T’S CENSORSHIP FOR PAY-TV FARE TO BE SCREENED by Charles Whited

T’S CENSORSHIP FOR PAY-TV FARE TO BE SCREENED
Miami Herald, The (FL) - June 27, 1982
Author: CHARLES WHITED Herald Columnist

The censors are at it again.

This fall, Miami voters will have the opportunity go to the polls to decide what, if anything, individual pay-television viewers cannot watch in the privacy of their own homes.

Mayor Maurice Ferre doesn’t want "obscene" or "indecent" material from cable television corrupting the morals of his grandchildren, or anybody else for that matter.

The city’s resolution would make it unlawful for any cable system to broadcast any "lewd, lascivious, filthy, offensive or indecent" material as defined by Florida statutes.

This business all started, you’ll recall, when Mayor Ferre, while on a trip to New York, accidentally tuned in a skin flick in his hotel room. Ferre, who must have led a sheltered life, was shocked.

As the commission voted last week to put the question to a referendum in September, Ferre tried to back off from being labeled an outright prude, saying community standards are for voters to decide. The thing is fraught with irony. Censors have been trying to put the lid on sex since Adam and Eve, without success. And in this era of proliferating hard-core entertainment, the city’s efforts seem rather pallid.

In Miami, or anyplace else in South Florida, one doesn’t have to wait for cable to buy "adult" television fare. On-TV, the noncable service, sells it for $4.95 extra per month.

I called On-TV and asked a salesperson: "Can I buy that right now in the city of Miami?"

"Certainly, sir," she replied.

Adult pay-TV programming is a matter of choice, anyhow. One pays extra for cable service. The audience has the option of tuning out what it finds objectionable. And if all else fails, there is the on-off switch.

As for deciding what children should and shouldn’t see, it seems to me that that’s the parents’ job, not the government’s.

What really troubles me about all this is not the question of smut but the larger question of censorship. Where does thought control end? And what gives Maurice Ferre -- or a majority of the voters in Miami -- the right to decide what private citizens can or cannot see, hear, read or think in the privacy of their own homes? W ith the advent of today’s rabid moralists, thought control doesn’t stop with X- rated TV. Some of them are out to purge "hidden drug messages" in rock music. Others would cleanse our library shelves of certain books, including Catcher in the Rye, Slaughterhouse Five and Soul on Ice. (One recent argument against Slaughterhouse Five was that it’s "un-American.") These censors, too, justify their bans in the name of decency and righteousness.

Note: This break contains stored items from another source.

(* ===== verification/Machine.v ===== *)
(** * The machine the kext runs on

    The state every component shares (the [NGreen] and [Gen11] singletons with the
    file-scope statics of TGL.cpp, kernel memory, the I/O registry, the hardware),
    the monad its code is written in, and the relational reasoning principle
    ([respects]) the component proofs are built from.

    Code that is not in the repository is a parameter: the GPU and the clock
    ([Hardware]), boot arguments, the functions of the routed Apple drivers and the
    resolution of their symbols ([Platform]). *)
From S2P Require Import Prelude.

(** ** State of the plugin *)

(** The members of the [NGreen] singleton. [rmmio] is the length of the mapping when
    the pointer is not null; [rmmioPtr] says whether the register pointer is not null;
    [iGPU] is an object address (0 is null); [ngCallback] says whether
    [NGreen::callback] has been set; [panelOnce] is the [once] of
    [wrapApplePanelSetDisplay]. [NGreen.hpp:278-297 NGreen] *)
Record NGreen := mkNGreen {
  ngCallback : bool;
  isRealTGL : bool;
  cpuModel : Z;
  deviceId : Z;
  pciRevision : Z;
  dpcdRevision : Z;
  dpcdMaxLinkRate : Z;
  dpcdMaxLaneCountRaw : Z;
  dpcdBacklightCaps : Z;
  dpcdCapsValid : bool;
  dpcdBacklightCapsValid : bool;
  iGPU : Z;
  rmmio : option Z;
  rmmioPtr : bool;
  stolen_size : Z;
  framebufferId : Z;
  request3D : bool;
  tryGuC : bool;
  gateExternalDisplays : bool;
  orgConfigRead16 : Z;
  orgConfigRead32 : Z;
  panelOnce : bool
}.
#[global] Instance eta_NGreen : Eta NGreen := fun r =>
  mkNGreen (ngCallback r) (isRealTGL r) (cpuModel r) (deviceId r) (pciRevision r)
    (dpcdRevision r) (dpcdMaxLinkRate r) (dpcdMaxLaneCountRaw r) (dpcdBacklightCaps r)
    (dpcdCapsValid r) (dpcdBacklightCapsValid r) (iGPU r) (rmmio r) (rmmioPtr r)
    (stolen_size r) (framebufferId r) (request3D r) (tryGuC r) (gateExternalDisplays r)
    (orgConfigRead16 r) (orgConfigRead32 r) (panelOnce r).

(** The initialisers of the members. *)
Definition NGreen_init : NGreen :=
  mkNGreen false false 0 0 0 0 0 0 0 false false 0 None false 0 0 false false true 0 0 false.

(** What is known of one tracked command streamer. [TGL.cpp:86-94 NGTglEngineState] *)
Record NGTglEngineState := mkEngineState {
  contextSeen : bool;
  ringReady : bool;
  controlReady : bool;
  submitted : bool;
  smokePassed : bool;
  quarantined : bool;
  lastTail : Z
}.
#[global] Instance eta_EngineState : Eta NGTglEngineState := fun r =>
  mkEngineState (contextSeen r) (ringReady r) (controlReady r) (submitted r)
    (smokePassed r) (quarantined r) (lastTail r).
Definition NGTglEngineState_init : NGTglEngineState :=
  mkEngineState false false false false false false 0.
(* ===== verification/Mmio.v ===== *)
(** * MMIO accessors of [NGreen] (NGreen.hpp)

    Register access through the BAR with the index/data fallback, the guard that
    keeps an enabled display plane from being armed with surface address 0, and the
    read-modify-write helpers of the hardware workarounds. *)
From S2P Require Import Prelude Machine Sim.

Module Mmio.
Section defs.
Context `{Platform}.

Definition mmPCIE_INDEX2 : Z := 0xE.
Definition mmPCIE_DATA2 : Z := 0xF.

(** [NGreen.hpp mmioValid] *)
Definition mmioValid (n : NGreen) : bool := bool_decide (is_Some (rmmio n)) && rmmioPtr n.

(** Length of the mapping, meaningful when [mmioValid]. *)
Definition getLength (n : NGreen) : Z := default 0 (rmmio n).

(** [NGreen.hpp readReg32] *)
Definition readReg32 (reg : Z) : M Z :=
  valid ← ng mmioValid;
  len ← ng getLength;
  if negb valid then mret 0
  else if u64 (reg + 4) <=? len then ptr_read (reg .>> 2)
  else _ ← ptr_write mmPCIE_INDEX2 reg; ptr_read mmPCIE_DATA2.

(** [NGreen.hpp:99-101 writeReg32] *)
Definition looksLikePlaneSurf (reg : Z) : bool :=
  ((0x60000 <=? reg) && (reg <=? 0xBFFFF)) && (reg .& 0xFFF =? 0x19C).

(** The store at the end of [writeReg32]. [NGreen.hpp:124-129 writeReg32] *)
Definition storeReg32 (reg val : Z) : M unit :=
  len ← ng getLength;
  if u64 (reg + 4) <=? len then ptr_write (reg .>> 2) val
  else _ ← ptr_write mmPCIE_INDEX2 reg; ptr_write mmPCIE_DATA2 val.

(** The guard both writers start with: the value to store, after the plane has been
    disabled with [wr] (the 32-bit writer) when nothing else can be done.
    [NGreen.hpp:102-122 writeReg32] *)
Definition guardZeroSurf (wr : Z -> Z -> M unit) (reg val : Z) : M Z :=
  if looksLikePlaneSurf reg && (val =? 0) then
    let ctlReg := u32 (reg - 0x1C) in
    planCtl ← readReg32 ctlReg;
    if truthy (planCtl .& 0x80000000) then
      currentSurf ← readReg32 reg;
      if truthy currentSurf then mret currentSurf
      else _ ← wr ctlReg (planCtl .& not32 0x80000000); mret val
    else mret val
  else mret val.

(** The function calls itself on the plane-control register; [fuel] bounds the
    depth. [NGreen.hpp writeReg32] *)
Fixpoint writeReg32_fuel (fuel : nat) (reg val : Z) : M unit :=
  match fuel with
  | O => out_of_fuel
  | S fuel' =>
    valid ← ng mmioValid;
    if negb valid then mret ()
    else val ← guardZeroSurf (writeReg32_fuel fuel') reg val; storeReg32 reg val
  end.

(** The depth is never more than 2: the control register is not a surface register. *)
Definition writeReg32 : Z -> Z -> M unit := writeReg32_fuel 2.

(** [reg] is used both as a byte offset (by the guard) and as a dword index (by the
    access), with a 32-bit access of the 64-bit value. [NGreen.hpp readReg64] *)
Definition readReg64 (reg : Z) : M Z :=
  valid ← ng mmioValid;
  len ← ng getLength;
  if negb valid then mret 0
  else if u64 (reg * 8) <? len then ptr_read reg
  else _ ← ptr_write mmPCIE_INDEX2 reg; ptr_read mmPCIE_DATA2.

(** [NGreen.hpp writeReg64] *)
Definition writeReg64 (reg val : Z) : M unit :=
  valid ← ng mmioValid;
  if negb valid then mret ()
  else
    val ← guardZeroSurf writeReg32 reg val;
    len ← ng getLength;
    if u64 (reg * 8) <? len then ptr_write reg val
    else _ ← ptr_write mmPCIE_INDEX2 reg; ptr_write mmPCIE_DATA2 val.

(** [NGreen.hpp intel_de_rmw] *)
Definition intel_de_rmw (reg clear set : Z) : M Z :=
  old ← readReg32 reg;
  _ ← writeReg32 reg ((old .& not32 clear) .| set);
  mret old.

(** [NGreen.hpp whitelist_reg_ext] *)
Definition whitelist_reg_ext (reg flags : Z) : M unit :=
  old ← readReg32 reg; writeReg32 reg (old .| flags).

Definition RING_FORCE_TO_NONPRIV_ACCESS_RW : Z := 0 .<< 28.

(** [NGreen.hpp whitelist_reg] *)
Definition whitelist_reg (reg : Z) : M unit :=
  whitelist_reg_ext reg RING_FORCE_TO_NONPRIV_ACCESS_RW.

(** [NGreen.hpp:15-18 _MASKED_FIELD] *)
Definition MASKED_FIELD (mask value : Z) : Z := u32 (mask .<< 16) .| value.
Definition MASKED_BIT_ENABLE (a : Z) : Z := MASKED_FIELD a a.

(** The value [wa_add] writes. [NGreen.hpp:204-211 wa_add] *)
Definition wa_value (old clear set read_mask : Z) (masked_reg : bool) : Z :=
  let set := if masked_reg then set .& not32 (set .>> 16) else set in
  ((old .& not32 clear) .| set) .| read_mask.

(** [NGreen.hpp wa_add] *)
Definition wa_add (reg clear set read_mask : Z) (masked_reg : bool) : M unit :=
  old ← readReg32 reg;
  writeReg32 reg (wa_value old clear set read_mask masked_reg).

Any Miamian with a yen for porn doesn’t have to wait for the soft-core offerings of cable TV. You can buy a home video- cassette player and order by mail the hardest-core stuff on the market -- Deep Throat, Debbie Does Dallas, Behind the Green Door. They’re advertised in all the video magazines, which are available at most newsstands. And for lower-priced fare, Dade and Broward counties abound with XXX-rated movie theaters that show hard-core flicks. They’re advertised in the newspapers, including The Miami Herald.

There may be questions of legality concerning Miami’s proposed censorship. Mormon-dominated Utah passed a law banning pay-TV broadcasting of "any pornographic or indecent material." Six months ago a federal judge ruled it unconstitutional. He reasoned: People offended by what’s on the tube don’t have to watch it.

But the real clincher, to me, is this: Last year, I visited the Soviet Union to see for myself the most thought-controlled society on earth. At the Moscow airport, a tough customs officer found two magazines in my luggage, Time and Computer World. She
thumbed each, page by page, before passing me through. What was she looking for?

"Nude or suggestive pictures," a Soviet citizen told me later. "They are not allowed in the Soviet Union."